--- START ---

(* ===== verification/Digests.v ===== *)
(** The table of digests: crypto/digest/digests.c over the hash models, and the laws
    of the digest layer for it. *)

From Stdlib Require Import ZArith Lia String.
From stdpp Require Import base list option strings.
From S2P Require Import Prelude Md32 Fips Sha256 Sha1 Md5 Md4 Sha512 Digest.

(** * Contexts as blocks of memory *)

(** A block holds bytes no context has been written to, or a context. *)
Inductive block_content :=
  | Raw (b : bytes)
  | Ctx32 (c : HASH_CTX)
  | Ctx64 (c : SHA512_CTX)
  | CtxPair (md5 sha1 : HASH_CTX).

(** The digest a final function writes; a failed CHECK is [None]. *)
Definition final32 (r : option (option bytes * HASH_CTX)) : option (bytes * block_content) :=
  match r with
  | Some (Some out, c) => Some (out, Ctx32 c)
  | _ => None
  end.
Definition final64 (r : option (option bytes * SHA512_CTX)) : option (bytes * block_content) :=
  match r with
  | Some (Some out, c) => Some (out, Ctx64 c)
  | _ => None
  end.

(** The field [u] of a [SHA512_CTX] in a block of bytes, at its offset. *)
Definition ctx64_of (s : block_content) : option SHA512_CTX :=
  match s with
  | Raw b => Some (mk_SHA512_CTX [] 0 0 (ztake 128 (zdrop 80 b)) 0 0)
  | Ctx64 c => Some c
  | _ => None
  end.

Section Tables.
  Context {P : Platform}.
(* ===== verification/PbWire.v ===== *)
(** * The protobuf wire format, and the message a structure holds

    The specification of the encoder: base-128 integers, zigzag, keys, and the bytes
    of the message that the fields of a structure in memory stand for. A result is
    [None] where reading the structure is undefined (or where a user's callback
    decides), and [Some None] where the structure is not a valid message. *)

From Stdlib Require Import ZArith Lia.
From stdpp Require Import base list option gmap.
From S2P Require Import Prelude ByteMem Pb.

(** * Integers *)

Fixpoint base128 (n : nat) (v : Z) : bytes :=
  match n with
  | O => []
  | S n => if v <? 128 then [v] else (128 + v mod 128) :: base128 n (v / 128)
  end.

(** The shortest base-128 encoding of an integer of at most 64 bits. *)
Definition varint (v : Z) : bytes := base128 10 v.

Definition zigzag (v : Z) : Z := if v <? 0 then -2 * v - 1 else 2 * v.
Definition unzigzag (z : Z) : Z := if Z.odd z then - (z / 2) - 1 else z / 2.

Definition wire_key (field_number wire_type : Z) : bytes := varint (8 * field_number + wire_type).
Definition delimited (l : bytes) : bytes := varint (zlen l) ++ l.

(** * Results *)

Definition R : Type := option (option bytes).
Definition emit (l : bytes) : R := Some (Some l).
Definition invalid : R := Some None.

Definition rseq (a b : R) : R :=
  match a with
  | Some (Some l1) => match b with Some (Some l2) => emit (l1 ++ l2) | _ => b end
  | _ => a
  end.

(** A string or message of 2^63 bytes or more, which no memory holds, is left out. *)
Definition emit_delimited (l : bytes) : R := if zlen l <? 2 ^ 63 then emit (delimited l) else None.

Definition rdelim (a : R) : R :=
  match a with Some (Some l) => emit_delimited l | _ => a end.

Definition rconcat (l : list R) : R := fold_right rseq (emit []) l.

(** * Reading the structure *)

Section Message.
Variable m : mem.

Definition rd (n a : Z) : option bytes := load_bytes (Z.to_nat n) m a.
Definition rd_u (n a : Z) : option Z := le_val <$> rd n a.
Definition rd_s (n a : Z) : option Z := sext n <$> rd_u n a.

(** The bytes at an address up to the first zero, at most [max] of them. *)
Fixpoint cstring (fuel : nat) (max p : Z) : option bytes :=
  match fuel with
  | O => None
  | S fuel =>
      if max <=? 0 then Some []
      else
        match rd_u 1 p with
        | None => None
        | Some c => if c =? 0 then Some [] else cons c <$> cstring fuel (max - 1) (p + 1)
        end
  end.

Definition int_size (n : Z) : bool := bool_decide (n ∈ [1; 2; 4; 8]).

(** The value of a field at [p], as it follows the key. *)
Definition value (submsg : list pb_field_t -> Z -> R) (f : pb_field_t) (p : Z) : R :=
  let lt := ltype f in
  let n := data_size f in
  if lt =? PB_LTYPE_VARINT then
    if int_size n then v ← rd_s n p; emit (varint (v mod 2 ^ 64)) else invalid
  else if lt =? PB_LTYPE_UVARINT then
    if int_size n then v ← rd_u n p; emit (varint v) else invalid
  else if lt =? PB_LTYPE_SVARINT then
    if int_size n then v ← rd_s n p; emit (varint (zigzag v)) else invalid
  else if lt =? PB_LTYPE_FIXED32 then l ← rd 4 p; emit l
  else if lt =? PB_LTYPE_FIXED64 then l ← rd 8 p; emit l
  else if lt =? PB_LTYPE_BYTES then
    if p =? NULL then emit (delimited [])
    else
      k ← rd_u 4 p;
      if (atype f =? PB_ATYPE_STATIC) && (n <? k + 4) then invalid
      else l ← rd k (p + 4); emit_delimited l
  else if lt =? PB_LTYPE_STRING then
    if p =? NULL then emit (delimited [])
    else
      l ← cstring (S (size m)) (if atype f =? PB_ATYPE_POINTER then 2 ^ 64 - 1 else n) p;
      emit_delimited l
  else if lt =? PB_LTYPE_SUBMESSAGE then
    match ptr f with
    | PTR_NULL => invalid
    | PTR_DEFAULT _ => None
    | PTR_SUBMSG fields => rdelim (submsg fields p)
    end
  else if lt =? PB_LTYPE_FIXED_LENGTH_BYTES then l ← rd n p; emit_delimited l
  else None.

Definition wire_type (f : pb_field_t) : option Z :=
  if ltype f <=? PB_LTYPE_SVARINT then Some 0
  else if ltype f =? PB_LTYPE_FIXED32 then Some 5
  else if ltype f =? PB_LTYPE_FIXED64 then Some 1
  else if (ltype f <=? PB_LTYPE_SUBMESSAGE) || (ltype f =? PB_LTYPE_FIXED_LENGTH_BYTES) then Some 2
  else None.
Lemma buf_write_loop_spec ms buf w dest rest pre m :
  holds ms buf w -> w = pre ++ rest -> bytes_ok w -> ms ⊆ m ->
  mapped m (dest + zlen pre) (zlen rest) ->
  (forall i, 0 <= i < zlen rest -> ms !! (dest + zlen pre + i) = None) ->
  exists m', buf_write_loop (length rest) dest buf (zlen pre) m = Some (tt, m') /\
    store_bytes rest (dest + zlen pre) m = Some m'.
Proof.
  intros Hh Hw Hok. revert pre m Hw. induction rest as [|b rest IH]; intros pre m Hw Hm Hmap Hd.
  - by exists m.
  - cbn [length buf_write_loop]. unfold sbind.
    assert (Hb : w !! length pre = Some b) by (rewrite Hw, lookup_app_r, Nat.sub_diag; done).
    rewrite (src_byte_spec _ _ _ _ _ _ Hh Hb Hm).
    assert (Hbyte : is_byte b) by (eapply Forall_lookup; eauto). rewrite store_u1 by done.
    cbn [length] in Hmap, Hd. destruct (Hmap 0 ltac:(lia)) as [c Hc]. rewrite Z.add_0_r in Hc.
    unfold mem_store. cbn [store_bytes]. rewrite Hc.
    set (m1 := <[dest + zlen pre := b]> m).
    assert (E1 : store_bytes [b] (dest + zlen pre) m = Some m1) by (cbn; by rewrite Hc).
    assert (Hm1 : ms ⊆ m1). { eapply store_bytes_frame; [exact E1|done|]. intros i Hi. apply Hd. cbn in Hi. lia. }
    destruct (IH (pre ++ [b]) m1) as (m' & E & Est).
    + by rewrite <- app_assoc.
    + done.
    + rewrite length_app. destruct (store_bytes_inv _ _ _ _ E1) as (_ & _ & Hdom). intros i Hi. apply Hdom.
      replace (dest + Z.of_nat (length pre + length [b]) + i) with (dest + zlen pre + (i + 1)) by (cbn; lia).
      apply Hmap. lia.
    + rewrite length_app. intros i Hi.
      replace (dest + Z.of_nat (length pre + length [b]) + i) with (dest + zlen pre + (i + 1)) by (cbn; lia).
      apply Hd. lia.
    + exists m'. rewrite length_app in E, Est. cbn [length] in E, Est.
      replace (zlen pre + 1) with (Z.of_nat (length pre + 1)) by lia. split; [exact E|].
      replace (dest + zlen pre + 1) with (dest + Z.of_nat (length pre + 1)) by lia. exact Est.
Qed.

Lemma encodes_write ms buf w : holds ms buf w -> bytes_ok w -> zlen w < 2 ^ 63 ->
  encodes ms (fun s => pb_write s buf (zlen w)) (emit w).
Proof.
  intros Hh Hok Hl. split.
  - intros s m _ Hc _. exists true, (u64 (bytes_written s + zlen w)), (oerrmsg s).
    unfold pb_write, callback_is_null, set_bytes_written. rewrite Hc. split; [done|]. split; [apply u64_is_u|done].
  - intros s m (Hc & Hs & Hb & Hm & Hmap & Hd). unfold pb_write, callback_is_null. rewrite Hc. cbn [negb].
    rewrite u64_small by (unfold is_u; lia). case_if.
    + eexists false, [], m, _. unfold PB_RETURN_OERROR, PB_SET_OERROR, sret. rewrite advance_nil.
      split; [done|]. split; [done|]. split; [cbn; lia|]. split; [done|]. intros w' [= <-].
      symmetry. apply Z.leb_gt. lia.
    + destruct (buf_write_loop_spec ms buf w (ostate s) w [] m) as (m' & E1 & Est); [done|done|done|done| | |].
      * intros i Hi. replace (ostate s + zlen [] + i) with (ostate s + i) by (cbn; lia). apply Hmap. lia.
      * intros i Hi. replace (ostate s + zlen [] + i) with (ostate s + i) by (cbn; lia). apply Hd. lia.
      * cbn [length] in E1, Est. change (Z.of_nat 0) with 0 in E1, Est. rewrite Z.add_0_r in Est.
        exists true, w, m', (oerrmsg s). split; [|split; [done|split; [lia|split; [done|]]]].
        -- unfold call_ocallback, buf_write, sbind. rewrite Hc, Nat2Z.id. rewrite E1.
           unfold sret. cbn -[u64]. rewrite u64_small by (unfold is_u; lia). done.
        -- intros w' [= <-]. symmetry. apply Z.leb_le. lia.
Qed.

(** ** Integers *)

Lemma land_7f v : Z.land v 0x7F = v mod 128.
Proof. exact (Z.land_ones v 7 ltac:(lia)). Qed.

Lemma varint_group v : u8 (Z.lor (Z.land v 0x7F) 0x80) = 128 + v mod 128.
Proof.
  rewrite land_7f, Z.lor_comm. pose proof (Z.mod_pos_bound v 128).
  pose proof (lor_shiftl_add 1 (v mod 128) 7 ltac:(lia) ltac:(unfold is_u; lia)) as E.
  change (Z.shiftl 1 7) with 128 in E. rewrite E, u8_mod, Z.mod_small by lia. done.
Qed.

Definition mask_last (l : bytes) : bytes :=
  take (length l - 1) l ++ map (Z.land 0x7F) (drop (length l - 1) l).

Lemma mask_last_cons b l : l <> [] -> mask_last (b :: l) = b :: mask_last l.
Proof.
  intros H. destruct l as [|c l]; [done|]. unfold mask_last. cbn [length Nat.sub]. rewrite !Nat.sub_0_r. done.
Qed.

Lemma varint_loop_spec n v : 0 < v < 128 ^ Z.of_nat n -> mask_last (varint_loop n v) = base128 n v.
Proof.
  revert v. induction n as [|n IH]; intros v Hv; [cbn in Hv; lia|]. cbn [varint_loop base128].
  rewrite (proj2 (Z.eqb_neq v 0)) by lia. rewrite varint_group, Z.shiftr_div_pow2 by lia. change (2 ^ 7) with 128.
  case_if.
  - rewrite (Z.div_small v) by lia.
    replace (varint_loop n 0) with ([] : bytes) by (by destruct n). unfold mask_last. cbn [length Nat.sub take drop map app].
    rewrite Z.land_comm, land_7f. f_equal. rewrite (Z.mod_small v) by lia.
    replace (128 + v) with (v + 1 * 128) by lia. rewrite Z.mod_add, Z.mod_small by lia. done.
  - assert (Hd : 0 < v / 128) by (apply Z.div_str_pos; lia). rewrite mask_last_cons.
    + f_equal. apply IH. split; [done|]. apply Z.div_lt_upper_bound; [lia|].
      rewrite Nat2Z.inj_succ, Z.pow_succ_r in Hv by lia. lia.
    + destruct n; cbn [varint_loop]; [cbn in Hv; lia|]. rewrite (proj2 (Z.eqb_neq _ 0)) by lia. done.
Qed.

Lemma varint_buffer_spec v : 0 < v -> is_u 64 v -> varint_buffer v = varint v.
Proof. intros H0 Hv. apply (varint_loop_spec 10). unfold is_u in Hv. lia. Qed.

Lemma pb_encode_varint_encodes ms v : is_u 64 v -> encodes ms (fun s => pb_encode_varint s v) (emit (varint v)).
Proof.
  intros Hv. unfold pb_encode_varint. destruct (v <=? 0x7F) eqn:E; bool_simpl.
  - rewrite varint_small by lia. unfold is_u in Hv. rewrite u8_small by (unfold is_u; lia).
    apply (encodes_write ms (SRC_LOCAL [v]) [v]); [done| |done]. constructor; [unfold is_u; lia|constructor].
  - rewrite varint_buffer_spec by (done || lia). apply (encodes_write ms (SRC_LOCAL _)); [done|apply varint_ok; lia|].
    pose proof (length_varint v). lia.
Qed.

(** Zigzag on machine words is zigzag on integers. *)
Lemma zigzagged v : - 2 ^ 63 <= v < 2 ^ 63 ->
  (if v <? 0 then u64 (Z.lnot (u64 (Z.shiftl (u64 v) 1))) else u64 (Z.shiftl (u64 v) 1)) = zigzag v.
Proof.
  intros Hv. unfold zigzag. destruct (Z.ltb_spec v 0).
  - rewrite (u64_mod v). replace (v mod 18446744073709551616) with (v + 2 ^ 64)
      by (apply (Z.mod_unique _ _ (-1)); lia).
    rewrite Z.shiftl_mul_pow2 by lia. change (2 ^ 1) with 2. unfold Z.lnot. rewrite !u64_mod.
    replace ((v + 2 ^ 64) * 2 mod 18446744073709551616) with (v * 2 + 2 ^ 64)
      by (apply (Z.mod_unique _ _ 1); lia).
    symmetry. apply (Z.mod_unique _ _ (-1)); lia.
  - rewrite (u64_small v) by (unfold is_u; lia). rewrite Z.shiftl_mul_pow2 by lia.
    rewrite u64_small by (unfold is_u; lia). lia.
Qed.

--- END ---

▸ **Problem**: Set down, exactly as they stand above, the lines starting with the line with "[done|done|done|done| | |]." and going on through the line with "- assert (Hd", and no others.

▸ **Reply to the task**:
    + destruct (buf_write_loop_spec ms buf w (ostate s) w [] m) as (m' & E1 & Est); [done|done|done|done| | |].
      * intros i Hi. replace (ostate s + zlen [] + i) with (ostate s + i) by (cbn; lia). apply Hmap. lia.
      * intros i Hi. replace (ostate s + zlen [] + i) with (ostate s + i) by (cbn; lia). apply Hd. lia.
      * cbn [length] in E1, Est. change (Z.of_nat 0) with 0 in E1, Est. rewrite Z.add_0_r in Est.
        exists true, w, m', (oerrmsg s). split; [|split; [done|split; [lia|split; [done|]]]].
        -- unfold call_ocallback, buf_write, sbind. rewrite Hc, Nat2Z.id. rewrite E1.
           unfold sret. cbn -[u64]. rewrite u64_small by (unfold is_u; lia). done.
        -- intros w' [= <-]. symmetry. apply Z.leb_le. lia.
Qed.

(** ** Integers *)

Lemma land_7f v : Z.land v 0x7F = v mod 128.
Proof. exact (Z.land_ones v 7 ltac:(lia)). Qed.

Lemma varint_group v : u8 (Z.lor (Z.land v 0x7F) 0x80) = 128 + v mod 128.
Proof.
  rewrite land_7f, Z.lor_comm. pose proof (Z.mod_pos_bound v 128).
  pose proof (lor_shiftl_add 1 (v mod 128) 7 ltac:(lia) ltac:(unfold is_u; lia)) as E.
  change (Z.shiftl 1 7) with 128 in E. rewrite E, u8_mod, Z.mod_small by lia. done.
Qed.

Definition mask_last (l : bytes) : bytes :=
  take (length l - 1) l ++ map (Z.land 0x7F) (drop (length l - 1) l).

Lemma mask_last_cons b l : l <> [] -> mask_last (b :: l) = b :: mask_last l.
Proof.
  intros H. destruct l as [|c l]; [done|]. unfold mask_last. cbn [length Nat.sub]. rewrite !Nat.sub_0_r. done.
Qed.

Lemma varint_loop_spec n v : 0 < v < 128 ^ Z.of_nat n -> mask_last (varint_loop n v) = base128 n v.
Proof.
  revert v. induction n as [|n IH]; intros v Hv; [cbn in Hv; lia|]. cbn [varint_loop base128].
  rewrite (proj2 (Z.eqb_neq v 0)) by lia. rewrite varint_group, Z.shiftr_div_pow2 by lia. change (2 ^ 7) with 128.
  case_if.
  - rewrite (Z.div_small v) by lia.
    replace (varint_loop n 0) with ([] : bytes) by (by destruct n). unfold mask_last. cbn [length Nat.sub take drop map app].
    rewrite Z.land_comm, land_7f. f_equal. rewrite (Z.mod_small v) by lia.
    replace (128 + v) with (v + 1 * 128) by lia. rewrite Z.mod_add, Z.mod_small by lia. done.
  - assert (Hd : 0 < v / 128) by (apply Z.div_str_pos; lia). rewrite mask_last_cons.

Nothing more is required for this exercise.